Conectamos pessoas… Talvez custe uma vida expondo alguém a rufiões. Talvez alguém morra num ataque terrorista coordenado com as nossas ferramentas. E ainda conectamos as pessoas. A feia verdade é que acreditamos em conectar as pessoas tão profundamente que qualquer coisa que nos permita conectar mais pessoas é de facto boa.

O memorando não menciona o Perkins. É possível que Bosworth não estivesse ciente do incidente. Afinal, tragédias em tempo real não são tão raras no Facebook Live.
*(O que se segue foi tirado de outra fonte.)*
(** *** Buffer operations *)

Definition glGenBuffers (n buffers : Z) : M unit :=
  LOG "glGenBuffers(n=%d)" [Aint n] ;;;
  gen_loop (Z.to_nat n) n buffers 0.

Definition glDeleteBuffers (n buffers : Z) : M unit :=
  LOG "glDeleteBuffers(n=%d)" [Aint n].

Definition glBindBuffer (target buffer : Z) : M unit :=
  LOG "glBindBuffer(target=0x%x, buffer=%u)" [Aint target; Auint buffer].

Definition glBufferData (target size data usage : Z) : M unit :=
  LOG "glBufferData(size=%ld)" [Along size].

Definition glBufferSubData (target offset size data : Z) : M unit :=
  LOG "glBufferSubData(size=%ld)" [Along size].

(** *** Shader operations *)

Definition glCreateShader (type : Z) : M Z :=
  cur <- get_fake_id ;;
  LOG "glCreateShader(type=0x%x) -> %u" [Aint type; Auint cur] ;;;
  fake_id_post_incr.

Definition glDeleteShader (shader : Z) : M unit :=
  LOG "glDeleteShader(%u)" [Auint shader].

Definition glShaderSource (shader count string length : Z) : M unit :=
  LOG "glShaderSource(shader=%u)" [Auint shader].

Definition glCompileShader (shader : Z) : M unit :=
  LOG "glCompileShader(%u)" [Auint shader].

Definition glCreateProgram : M Z :=
  cur <- get_fake_id ;;
  LOG "glCreateProgram() -> %u" [Auint cur] ;;;
  fake_id_post_incr.

Definition glDeleteProgram (program : Z) : M unit :=
  LOG "glDeleteProgram(%u)" [Auint program].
Mas a morte ao vivo de Perkins é um excelente exemplo de “O Feio”. Embora a sua morte seja trágica, o vídeo não viola os padrões abstrusos da comunidade da empresa, pois não “glorifica a violência” ou “celebra o sofrimento ou a humilhação dos outros”. E deixá-lo para cima significa que mais pessoas vão se conectar com Perkins, e com o Facebook, então o vídeo fica. Afinal, ele tem um milhão de visualizações.
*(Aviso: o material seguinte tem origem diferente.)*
(** X9.  In every state the service can reach, [finalised] is set only
    if the runner has executed [finaliseJob] or a cancel operation has
    stored it; it is never reset; and no run operation returns nil after
    it has been set. *)
Theorem finalised_origin w p c :
  reachable w → heap w !! p = Some c → finalised (rec c) = true →
  (finalised_pc (periodic (rec c)) (pc (task c)) ∨
   ∃ i k, callers c !! i = Some k ∧ cancel_stored k) ∧
  ∀ ls w', run ls w = Some w' →
    ∃ c', heap w' !! p = Some c' ∧ finalised (rec c') = true ∧
          ∀ i k, callers c' !! i = Some k → is_run (cop k) → cpc_of k = Returned None →
                 callers c !! i = Some k.
Proof.
  intros Hr Hc Hf. split.
  { apply (finalised_by _ _ _ Hr Hc). by rewrite Hf. }
  intros ls w' Hrun.
  destruct (run_cell_invariant
    (λ c', finalised (rec c') = true ∧
           ∀ i k, callers c' !! i = Some k → is_run (cop k) →
                  cpc_of k = Returned None ∨ sends (cpc_of k) →
                  callers c !! i = Some k ∧ cpc_of k = Returned None) p)
    with (ls := ls) (w := w) (w' := w') (c := c) as (c' & Hc' & Hf' & Hcal');
    [|by apply reachable_inv|done|done| |].
  - clear. intros w0 c0 c1 _ _ Hok Hm [Hf0 HP].
    destruct Hm as [->|b js' Hst Hcs|i0 k0 j' q Hk0 Hst ->|f [-> | ->] ->|o nm Hnm ->]; simpl in *.
    + done.
    + rewrite Hcs. split; [by eapply runner_step_finalised_mono|done].
    + split; [by eapply caller_step_finalised_mono|].
      intros i k Hk Ho Hq. destruct (decide (i = i0)) as [->|Hne].
      * rewrite list_lookup_insert_eq in Hk by (by eapply lookup_lt_Some). simplify_eq. simpl in *.
        pose proof (ok_op _ Hok _ _ Hk0) as Hop. specialize (HP _ _ Hk0 Ho).
        exfalso.
        destruct (rec c0) as [lk act fin per cc rc], k0 as [o0 q0]. simpl in *. subst fin.
        unfold caller_step, runJob, cancelJob, send in Hst.
        destruct q0; simpl in *.
        all: try (destruct HP as [_ HP]; [by right|done]).
        all: try (by destruct o0).
        all: crush_step; by destruct Hq.
      * rewrite list_lookup_insert_ne in Hk by done. eauto.
    + done.
    + done.
    + split; [done|]. intros i k Hk Ho Hq.
      apply lookup_app_Some in Hk as [Hk|[_ Hk]]; [by eauto|].
      apply list_lookup_singleton_Some in Hk as [_ <-]. simpl in Hq.
      unfold entry in Hq. by destruct (is_run o), Hq.
  - split; [done|]. intros i k Hk Ho [Hq|Hq]; [done|].
    pose proof (run_sends_not_finalised _ _ _ _ _ Hr Hc Hk Ho Hq). congruence.
  - exists c'. split; [done|]. split; [done|]. intros i k Hk Ho Hq.
    apply (Hcal' i k Hk Ho). by left.
Qed.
A decisão é uma das muitas ações recentes do Facebook que podem ter deixado um gosto ruim na sua boca. A empresa, inconscientemente, permitiu que a campanha presidencial de Donald Trump coletasse dados pessoais sobre milhões de americanos. Ela não percebeu as tentativas da Rússia de influenciar as eleições de 2016; facilitou a violência étnica e religiosa em vários países; e permitiu que os anunciantes visassem categorias tão nobres de consumidores como “detratores de judeus”. Sem mencionar que notícias falsas, teorias conspiratórias e mentiras flagrantes abundam na plataforma.
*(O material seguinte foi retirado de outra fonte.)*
(** * eBCSgen: transition systems and rate vectorisation

    A shallow embedding of [TS/TransitionSystem.py] and of the vectoriser of
    [Core/Rate.py].  Python objects that are mutated in place are modelled by
    explicit state passing; Python exceptions by a [result] type; a Python
    [dict] by an association list in insertion order (the order in which
    Python iterates it). *)

From Stdlib Require Import ZArith Ascii String DecimalString.
From stdpp Require Import countable strings base decidable option list.

Local Open Scope Z_scope.

(** ** Exceptions and the state-and-exception monad *)

Inductive exn : Set := KeyError | AttributeError | IndexError | OSError.

Inductive result (A : Type) : Type :=
| Ok (a : A)
| Raise (e : exn).
Arguments Ok {A} a.
Arguments Raise {A} e.

#[global] Instance exn_eq_dec : EqDecision exn.
Proof. solve_decision. Defined.

(** A method body: it runs on the object's state, returns or raises, and
    leaves the object in the state it had when it stopped. *)
Definition M (S A : Type) : Type := S → result A * S.

Definition ret {S A : Type} (a : A) : M S A := λ s, (Ok a, s).

Definition raise {S A : Type} (e : exn) : M S A := λ s, (Raise e, s).

Definition bind {S A B : Type} (m : M S A) (k : A → M S B) : M S B :=
  λ s, match m s with
       | (Ok a, s') => k a s'
       | (Raise e, s') => (Raise e, s')
       end.

Definition get {S : Type} : M S S := λ s, (Ok s, s).

Definition modify {S : Type} (f : S → S) : M S unit := λ s, (Ok tt, f s).

(** [d[k]] and friends return an [option]; [item] turns a miss into the
    exception Python raises. *)
Definition item {S A : Type} (e : exn) (o : option A) : M S A :=
  match o with
  | Some a => ret a
  | None => raise e
  end.

Declare Scope py_scope.
Delimit Scope py_scope with py.
Notation "x <- m ;; k" := (bind m (λ x, k))
  (at level 100, m at next level, right associativity) : py_scope.
Notation "m ;; k" := (bind m (λ _, k))
  (at level 100, right associativity) : py_scope.

(** ** Python's [str] *)

Class Str (A : Type) := str : A → string.
#[global] Hint Mode Str ! : typeclass_instances.

Definition newline : string := String (ascii_of_nat 10) EmptyString.

(** [str] of a Python [int]. *)
#[global] Instance Str_int : Str Z := λ z, NilZero.string_of_int (Z.to_int z).

(** [str] of a one-dimensional numpy array of integers, as numpy prints it
    when all entries have the same width: [[5 5 5]]. *)
Definition join (sep : string) (l : list string) : string :=
  match l with
  | [] => EmptyString
  | x :: xs => fold_left (λ acc y, acc +:+ sep +:+ y) xs x
  end.

#[global] Instance Str_ndarray : Str (list Z) :=
  λ v, "[" +:+ join " " (str <$> v) +:+ "]".

(** ** Python dictionaries

    Keys are compared with [==]; iteration follows insertion order; an
    assignment to a key that is present keeps its position. *)
Module Dict.
Section Dict.
Context {K V : Type} `{EqDecision K}.

Fixpoint get (k : K) (d : list (K * V)) : option V :=
  match d with
  | [] => None
  | (k', v) :: d' => if decide (k' = k) then Some v else get k d'
  end.

Definition mem (k : K) (d : list (K * V)) : bool :=
  match get k d with
  | Some _ => true
  | None => false
  end.

Fixpoint set (k : K) (v : V) (d : list (K * V)) : list (K * V) :=
  match d with
  | [] => [(k, v)]
  | (k', v') :: d' =>
      if decide (k' = k) then (k', v) :: d' else (k', v') :: set k v d'
  end.

Fixpoint del (k : K) (d : list (K * V)) : list (K * V) :=
  match d with
  | [] => []
  | (k', v') :: d' =>
      if decide (k' = k) then d' else (k', v') :: del k d'
  end.

(** A dict comprehension [{k: v for ...}] over the given items. *)
Definition of_items (l : list (K * V)) : list (K * V) :=
  fold_left (λ d kv, set kv.1 kv.2 d) l [].

Definition keys (d : list (K * V)) : list K := d.*1.

Definition values (d : list (K * V)) : list V := d.*2.

End Dict.
End Dict.

(** A Python [set] is a list of its elements; [set(a) == set(b)]. *)
Definition set_eqb {A : Type} `{EqDecision A} (a b : list A) : bool :=
  forallb (λ x, bool_decide (x ∈ b)) a && forallb (λ x, bool_decide (x ∈ a)) b.

(** ** TS.State

    Modelled from the spec: the class [State] of [TS/State.py], which the
    transition system imports: "a fixed-length integer vector indexed by the
    species ordering ... plus a flag marking it as an infinite/overflow
    (hell) state"; "equal vectors (and equal infinity flag) are
    interchangeable". *)
Record State : Type := mkState { sequence : list Z; is_inf : bool }.

#[global] Instance State_eq_dec : EqDecision State.
Proof. solve_decision. Defined.

(** Modelled from the spec: [len(state)], the length of the vector. *)
Definition State_len (s : State) : nat := length (sequence s).

(** Modelled from the spec: [state.is_hell()], "flagged as overflow (hell)". *)
Definition is_hell (s : State) : bool := is_inf s.

(** Modelled from the spec: [state.reorder(indices)], "reordering every
    state's coordinates under that permutation": coordinate [i] of the
    result is coordinate [indices[i]] of the state.  The indices come from
    [create_indices] and are positions of the ordering. *)
Definition reorder (indices : list nat) (s : State) : State :=
  mkState ((λ j, nth j (sequence s) 0) <$> indices) (is_inf s).

(** ** Python's [hash] *)

Class Hash (A : Type) := hash : A → Z.
#[global] Hint Mode Hash ! : typeclass_instances.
Facebook não pretendia que nada disso acontecesse. Ele só queria conectar as pessoas. Mas há um fio que vai da morte de Perkins à violência religiosa em Mianmar e as tentativas de meia-tigela da empresa de combater notícias falsas. O Facebook é mesmo mau. Não de propósito. De uma forma banal.

Onde todos os erros do Facebook é um esquecimento para os humanos reais. O foco singular da empresa em “conectar pessoas” tem permitido que ela conquiste o mundo, tornando possível a criação de uma vasta rede de relacionamentos humanos, uma fonte de insights e de olhares que faz os anunciantes e investidores babarem.

Mas o imperativo de “conectar pessoas” carece do único ingrediente essencial para ser um bom cidadão: Tratar os seres humanos individuais como sacrossantos. Para o Facebook, o mundo não é feito de indivíduos, mas de conexões entre eles. Os bilhões de contas do Facebook não pertencem às “pessoas”, mas aos “usuários”, coleções de pontos de dados conectados a outras coleções de pontos de dados em uma vasta Rede Social, para serem direcionados e monetizados por programas de computador.

Existem certas coisas que você não faz em boa consciência para os humanos. Aos dados, você pode fazer o que quiser.

Vida como um banco de dados

Desde o lançamento público de “The Ugly”, Bosworth se distanciou do argumento que o memorando faz. Ele agora diz que apenas queria “vir à tona” e que ele, inacreditavelmente, “não concordava com ele mesmo quando o escreveu”. Mark Zuckerberg acrescentou que também ele discordou fortemente do memorando, dizendo: “Nunca acreditamos que os fins justifiquem os meios”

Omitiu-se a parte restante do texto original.